WORK ORDER:
Please copy, exactly as they appear below, the lines from the one containing "0 ≤ n → 0 ≤ a < 2" through the one containing "destruct (Z.eq_dec (Z.lxor".

AVAILABLE DATA:

(* ===== verification/GoBytes.v ===== *)
(** * Bytes, machine integers and random-access files

    What the engine uses of Go's integers, of [encoding/binary] and of
    [os.File]/[io.ReaderAt]: fixed-width integers as [Z] with their
    wrap-around, byte slices as lists of [Z], the little- and big-endian codecs
    and positioned reads and writes on a file held as its bytes. *)

From S2P Require Import Prelude.

Abbreviation bytes := (list Z).

Create HintDb bytes.
Create Rewrite HintDb len.

(** ** Machine integers *)

Definition u8 (z : Z) : Z := z mod 2 ^ 8.
Definition u16 (z : Z) : Z := z mod 2 ^ 16.
Definition u32 (z : Z) : Z := z mod 2 ^ 32.
Definition u64 (z : Z) : Z := z mod 2 ^ 64.
(** [int32(x)] and [int64(x)] reinterpret the low bits as two's complement. *)
Definition i32 (z : Z) : Z := (z + 2 ^ 31) mod 2 ^ 32 - 2 ^ 31.
Definition i64 (z : Z) : Z := (z + 2 ^ 63) mod 2 ^ 64 - 2 ^ 63.

Definition is_u16 (z : Z) : Prop := 0 ≤ z < 2 ^ 16.
Definition is_u32 (z : Z) : Prop := 0 ≤ z < 2 ^ 32.
Definition is_u64 (z : Z) : Prop := 0 ≤ z < 2 ^ 64.
Definition is_i32 (z : Z) : Prop := - 2 ^ 31 ≤ z < 2 ^ 31.
Definition is_i64 (z : Z) : Prop := - 2 ^ 63 ≤ z < 2 ^ 63.

#[export] Instance is_u16_dec z : Decision (is_u16 z).
Proof. unfold is_u16. apply _. Defined.
#[export] Instance is_u32_dec z : Decision (is_u32 z).
Proof. unfold is_u32. apply _. Defined.
#[export] Instance is_u64_dec z : Decision (is_u64 z).
Proof. unfold is_u64. apply _. Defined.
#[export] Instance is_i32_dec z : Decision (is_i32 z).
Proof. unfold is_i32. apply _. Defined.
#[export] Instance is_i64_dec z : Decision (is_i64 z).
Proof. unfold is_i64. apply _. Defined.

Lemma u64_range z : is_u64 (u64 z).
Proof. apply Z.mod_pos_bound. lia. Qed.
Lemma u32_range z : is_u32 (u32 z).
Proof. apply Z.mod_pos_bound. lia. Qed.
Lemma u64_id z : is_u64 z → u64 z = z.
Proof. apply Z.mod_small. Qed.
Lemma u32_id z : is_u32 z → u32 z = z.
Proof. apply Z.mod_small. Qed.
Lemma u16_id z : is_u16 z → u16 z = z.
Proof. apply Z.mod_small. Qed.
Lemma i64_id z : is_i64 z → i64 z = z.
Proof. unfold is_i64, i64. intros. rewrite Z.mod_small; lia. Qed.
Lemma i64_range z : is_i64 (i64 z).
Proof. unfold is_i64, i64. pose proof (Z.mod_pos_bound (z + 2 ^ 63) (2 ^ 64)). lia. Qed.
Lemma i32_id z : is_i32 z → i32 z = z.
Proof. unfold is_i32, i32. intros. rewrite Z.mod_small; lia. Qed.

(** [int64(uint64(v)) = v]: the cast pair every signed field goes through. *)
Lemma i64_u64 z : i64 (u64 z) = i64 z.
Proof. unfold i64, u64. by rewrite Zplus_mod_idemp_l. Qed.
Lemma i32_u32 z : i32 (u32 z) = i32 z.
Proof. unfold i32, u32. by rewrite Zplus_mod_idemp_l. Qed.
Lemma i64_u64_id z : is_i64 z → i64 (u64 z) = z.
Proof. intros. by rewrite i64_u64, i64_id. Qed.
Lemma u64_i64 z : u64 (i64 z) = u64 z.
Proof. unfold i64, u64. rewrite Zminus_mod_idemp_l. f_equal. lia. Qed.
Lemma u64_i64_id z : is_u64 z → u64 (i64 z) = z.
Proof. intros. by rewrite u64_i64, u64_id. Qed.
Lemma i32_u32_id z : is_i32 z → i32 (u32 z) = z.
Proof. intros. by rewrite i32_u32, i32_id. Qed.

#[export] Hint Resolve u64_range i64_range : bytes.

(** Bitwise xor stays within the width. *)
Lemma lxor_range n a b :
  0 ≤ n → 0 ≤ a < 2 ^ n → 0 ≤ b < 2 ^ n → 0 ≤ Z.lxor a b < 2 ^ n.
Proof.
  intros Hn Ha Hb. assert (0 ≤ Z.lxor a b) by (apply Z.lxor_nonneg; lia). split; [done|].
  destruct (Z.eq_dec (Z.lxor a b) 0) as [->|]; [lia|]. apply Z.log2_lt_pow2; [lia|].
  eapply Z.le_lt_trans; [apply Z.log2_lxor; lia|].
  assert (∀ x, 0 ≤ x < 2 ^ n → Z.log2 x < n ∨ n = 0) as Hlog.
  { intros x Hx. destruct (Z.eq_dec x 0) as [->|]; [|left; apply Z.log2_lt_pow2; lia].
    cbn. lia. }
  destruct (Hlog a Ha), (Hlog b Hb); try lia; subst; exfalso.
  all: assert (a = 0) by lia; assert (b = 0) by lia; subst; by destruct n0.
Qed.

(** ** Byte slices *)

Definition is_byte (b : Z) : Prop := 0 ≤ b < 256.
Definition bytes_ok (l : bytes) : Prop := Forall is_byte l.

#[export] Instance is_byte_dec b : Decision (is_byte b).
Proof. unfold is_byte. apply _. Defined.
#[export] Instance bytes_ok_dec l : Decision (bytes_ok l).
Proof. unfold bytes_ok. apply _. Defined.

(** [make([]byte, n)] *)
Definition zeros (n : nat) : bytes := replicate n 0.

(** [b[off : off+n]] for the constant field offsets of a record. *)
Definition sub (l : bytes) (off n : nat) : bytes := take n (drop off l).

Lemma length_sub l off n :
  (off + n ≤ length l)%nat → length (sub l off n) = n.
Proof. intros. unfold sub. rewrite length_take, length_drop. lia. Qed.

Lemma bytes_ok_app l k : bytes_ok (l ++ k) ↔ bytes_ok l ∧ bytes_ok k.
Proof. apply Forall_app. Qed.
Lemma bytes_ok_zeros n : bytes_ok (zeros n).
Proof. apply Forall_replicate. unfold is_byte. lia. Qed.
Lemma bytes_ok_take n l : bytes_ok l → bytes_ok (take n l).
Proof. apply Forall_take. Qed.
Lemma bytes_ok_drop n l : bytes_ok l → bytes_ok (drop n l).
Proof. apply Forall_drop. Qed.
Lemma bytes_ok_sub l off n : bytes_ok l → bytes_ok (sub l off n).
Proof. intros. by apply bytes_ok_take, bytes_ok_drop. Qed.
Lemma length_zeros n : length (zeros n) = n.
Proof. apply length_replicate. Qed.

(** Reading a field of a concatenation: skip the fields before it, or stop
    inside the first one. *)
Lemma sub_app_skip l k off n :
  (length l ≤ off)%nat → sub (l ++ k) off n = sub k (off - length l) n.
Proof. intros. unfold sub. by rewrite drop_app_ge. Qed.
Lemma sub_app_here l k n : length l = n → sub (l ++ k) 0 n = l.
Proof. intros. unfold sub. rewrite drop_0. by apply take_app_exact. Qed.
Lemma sub_all l n : length l = n → sub l 0 n = l.
Proof. intros. unfold sub. rewrite drop_0. by rewrite take_ge by lia. Qed.
Lemma sub_app_inside l k off n :
  (off + n ≤ length l)%nat → sub (l ++ k) off n = sub l off n.
Proof.
  intros. unfold sub. rewrite drop_app_le by lia.
  apply take_app_le. rewrite length_drop. lia.
Qed.

#[export] Hint Resolve bytes_ok_zeros bytes_ok_take bytes_ok_drop bytes_ok_sub : bytes.
#[export] Hint Rewrite @length_app @length_take @length_drop @length_cons @length_rev
  length_zeros @length_replicate @length_fmap @length_insert : len.

(** Lengths of concatenations, normalised for [lia]. *)
Ltac len := autorewrite with len in *; simpl length in *; try lia.

(** Known lengths replaced by their values. *)
Ltac len_norm :=
  autorewrite with len;
  repeat match goal with H : length ?l = _ |- context [length ?l] => rewrite H end;
  cbn [Nat.sub Nat.add].

(** Read a field of a concatenation of fields of known length. *)
Ltac field :=
  repeat first
    [ rewrite sub_app_here by len
    | rewrite sub_all by len
    | rewrite sub_app_skip by len; len_norm ].

(** ** encoding/binary *)

Fixpoint le_put (n : nat) (v : Z) : bytes :=
  match n with
  | O => []
  | S n => v mod 256 :: le_put n (v / 256)
  end.

Fixpoint le_get (l : bytes) : Z :=
  match l with
  | [] => 0
  | b :: l => b + 256 * le_get l
  end.

Definition be_put (n : nat) (v : Z) : bytes := reverse (le_put n v).
Definition be_get (l : bytes) : Z := le_get (reverse l).

(** [binary.LittleEndian.PutUintN] takes a [uintN]; the model's callers convert
    with [u16]/[u32]/[u64] where the source does. *)
Definition PutUint16 (v : Z) : bytes := le_put 2 v.
Definition PutUint32 (v : Z) : bytes := le_put 4 v.
Definition PutUint64 (v : Z) : bytes := le_put 8 v.

Lemma length_le_put n v : length (le_put n v) = n.
Proof. revert v. induction n; simpl; auto. Qed.
Lemma length_be_put n v : length (be_put n v) = n.
Proof. unfold be_put. by rewrite length_reverse, length_le_put. Qed.
Lemma length_PutUint16 v : length (PutUint16 v) = 2%nat.
Proof. done. Qed.
Lemma length_PutUint32 v : length (PutUint32 v) = 4%nat.
Proof. done. Qed.
Lemma length_PutUint64 v : length (PutUint64 v) = 8%nat.
Proof. done. Qed.

#[export] Hint Rewrite length_le_put length_be_put length_PutUint16 length_PutUint32
  length_PutUint64 : len.

Lemma bytes_ok_le_put n v : bytes_ok (le_put n v).
Proof.
  revert v. induction n; simpl; constructor; [|apply IHn].
  unfold is_byte. pose proof (Z.mod_pos_bound v 256). lia.
Qed.
Lemma bytes_ok_be_put n v : bytes_ok (be_put n v).
Proof. unfold be_put. apply Forall_reverse, bytes_ok_le_put. Qed.
#[export] Hint Resolve bytes_ok_be_put : bytes.
Lemma bytes_ok_PutUint16 v : bytes_ok (PutUint16 v).
Proof. apply bytes_ok_le_put. Qed.
Lemma bytes_ok_PutUint32 v : bytes_ok (PutUint32 v).
Proof. apply bytes_ok_le_put. Qed.
Lemma bytes_ok_PutUint64 v : bytes_ok (PutUint64 v).
Proof. apply bytes_ok_le_put. Qed.

#[export] Hint Resolve bytes_ok_le_put bytes_ok_PutUint16 bytes_ok_PutUint32
  bytes_ok_PutUint64 : bytes.

Lemma le_get_put n v : le_get (le_put n v) = v mod 256 ^ Z.of_nat n.
Proof.
  revert v. induction n as [|n IH]; intros v.
  - simpl. by rewrite Z.mod_1_r.
  - cbn [le_put le_get]. rewrite IH, Nat2Z.inj_succ, Z.pow_succ_r by lia.
    rewrite Z.rem_mul_r by lia. lia.
Qed.

Lemma le_get_bound l : bytes_ok l → 0 ≤ le_get l < 256 ^ len l.
Proof.
  induction 1 as [|b l Hb Hl IH]; cbn [le_get length].
  - lia.
  - rewrite Nat2Z.inj_succ, Z.pow_succ_r by lia. unfold is_byte in Hb. lia.
Qed.

Lemma le_put_get l : bytes_ok l → le_put (length l) (le_get l) = l.
Proof.
  induction 1 as [|b l Hb Hl IH]; cbn [le_get length le_put]; [done|].
  unfold is_byte in Hb. f_equal.
  - rewrite Z.mul_comm, Z_mod_plus_full. by apply Z.mod_small.
  - replace (b + 256 * le_get l) with (le_get l * 256 + b) by lia.
    rewrite Z.div_add_l, Z.div_small, Z.add_0_r by lia. done.
Qed.

Lemma le_get_PutUint16 v : is_u16 v → le_get (PutUint16 v) = v.
Proof. intros. unfold PutUint16. rewrite le_get_put. by apply Z.mod_small. Qed.
Lemma le_get_PutUint32 v : is_u32 v → le_get (PutUint32 v) = v.
Proof. intros. unfold PutUint32. rewrite le_get_put. by apply Z.mod_small. Qed.
Lemma le_get_PutUint64 v : is_u64 v → le_get (PutUint64 v) = v.
Proof. intros. unfold PutUint64. rewrite le_get_put. by apply Z.mod_small. Qed.

Lemma le_get_PutUint32_mod v : le_get (PutUint32 v) = u32 v.
Proof. apply le_get_put. Qed.

Lemma PutUint16_le_get l : bytes_ok l → length l = 2%nat → PutUint16 (le_get l) = l.
Proof. intros ? Hl. unfold PutUint16. rewrite <- Hl. by apply le_put_get. Qed.
Lemma PutUint32_le_get l : bytes_ok l → length l = 4%nat → PutUint32 (le_get l) = l.
Proof. intros ? Hl. unfold PutUint32. rewrite <- Hl. by apply le_put_get. Qed.
Lemma PutUint64_le_get l : bytes_ok l → length l = 8%nat → PutUint64 (le_get l) = l.
Proof. intros ? Hl. unfold PutUint64. rewrite <- Hl. by apply le_put_get. Qed.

YOUR SOLUTION:
  0 ≤ n → 0 ≤ a < 2 ^ n → 0 ≤ b < 2 ^ n → 0 ≤ Z.lxor a b < 2 ^ n.
Proof.
  intros Hn Ha Hb. assert (0 ≤ Z.lxor a b) by (apply Z.lxor_nonneg; lia). split; [done|].
  destruct (Z.eq_dec (Z.lxor a b) 0) as [->|]; [lia|]. apply Z.log2_lt_pow2; [lia|].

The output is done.